Enhanced backpropagation neural network accuracy through an improved genetic algorithm for tourist flow prediction in an ecological village

Extant tourism studies on predicting tourist flow often adopt Backpropagation Neural Network (BP-NN) and Genetic Algorithm-Backpropagation Neural Network (GABP-NN). However, those models cannot well address the challenge of nonlinear complexity of tourists’ mobility, and fuzzy decision-making due to abrupt urgencies and foul weather. The current study proposes “Adaptive Multi-population Genetic Algorithm Backpropagation (AMGA-BP)”, which features a novel double-layer ladder-structured chromosome design for simultaneous optimization of network structure and weights.
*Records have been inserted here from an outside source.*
(** X3: when the first text starts and the last text ends with a character that
    is not whitespace, the transcript is the texts joined by single spaces,
    [" ".join(texts)]. *)
Theorem process_transcript_is_join (d : gmap (list N) pyval) segs texts :
  d !! lit "transcripts" = Some (PyList segs) →
  Forall2 segment_with_text segs texts →
  (∀ t, head texts = Some t → starts_solid t) →
  (∀ t, last texts = Some t → ends_solid t) →
  process_transcript (PyDict d) = Ok (join_spaces texts).
Proof.
  intros Hk Hsegs Hfirst Hlast.
  rewrite (process_transcript_list _ _ Hk), (join_segments_spaced _ _ [] Hsegs).
  cbn. f_equal. destruct texts as [|t texts]; [reflexivity|].
  rewrite spaced_join_spaces. apply strip_solid_app.
  - destruct (Hfirst t eq_refl) as (c & Hc & Hsp). exists c.
    split; [by apply head_join_spaces|done].
  - destruct (last (t :: texts)) as [t'|] eqn:Ht'.
    2:{ by apply last_None in Ht'. }
    destruct (Hlast t' eq_refl) as (c & Hc & Hsp). exists c.
    split; [by eapply last_join_spaces|done].
  - by repeat constructor.
Qed.

Lemma process_transcript_is_join_witness :
  process_transcript
    (PyDict {[ lit "transcripts" :=
                 PyList [ PyDict {[ lit "text" := PyStr (lit "never gonna") ]};
                          PyDict {[ lit "text" := PyStr [] ]};
                          PyDict {[ lit "text" := PyStr (lit "give you up") ]} ] ]})
  = Ok (lit "never gonna  give you up").
Proof.
  change (lit "never gonna  give you up")
    with (join_spaces [lit "never gonna"; []; lit "give you up"]).
  eapply process_transcript_is_join.
  - reflexivity.
  - constructor; [|constructor; [|constructor; [|constructor]]];
      eexists; (split; [reflexivity|]); reflexivity.
  - intros t [= <-]. eexists. split; reflexivity.
  - intros t [= <-]. eexists. split; reflexivity.
Defined.

Lemma join_segments_same_text segs segs' acc :
  Forall2 same_text segs segs' →
  join_segments segs acc = join_segments segs' acc.
Proof.
  intros H. revert acc.
  induction H as [|seg seg' segs segs' (d & d' & -> & -> & Ht) _ IH]; intros acc;
    [done|].
  cbn [join_segments getitem]. rewrite Ht.
  destruct (d' !! lit "text") as [v|]; cbn; [|done].
  destruct (add_str v (lit " ")); cbn; [apply IH|done].
Qed.

(** X4: only the entry ["transcripts"] of the response and the entry ["text"]
    of each segment are read: two responses that agree on them give the
    same result, whatever else they hold. *)
Theorem process_transcript_reads_only_text
    (d d' : gmap (list N) pyval) (segs segs' : list pyval) :
  d !! lit "transcripts" = Some (PyList segs) →
  d' !! lit "transcripts" = Some (PyList segs') →
  Forall2 same_text segs segs' →
  process_transcript (PyDict d) = process_transcript (PyDict d').
Proof.
  intros Hd Hd' Hsame.
  rewrite (process_transcript_list _ _ Hd), (process_transcript_list _ _ Hd').
  by rewrite (join_segments_same_text _ _ [] Hsame).
Qed.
Experimental results demonstrate the AMGA-BP model achieves superior performance with a Mean Absolute Percentage Error (MAPE) of 5.32% and coefficient of determination (r²) of 0.9869, significantly outperforming traditional BP (25.22% MAPE) and GA-BP (13.61% MAPE) models. The model maintains robust accuracy during peak seasons (6.00% MAPE) and adverse weather conditions (5.50% MAPE), while also surpassing LSTM (8.20% MAPE) and Random Forest (9.80% MAPE) approaches. This advancement provides tourism managers with more reliable tools for visitor flow prediction, particularly in ecological sensitive areas like Banliang Ancient Village, contributing to sustainable tourism development and effective resource management.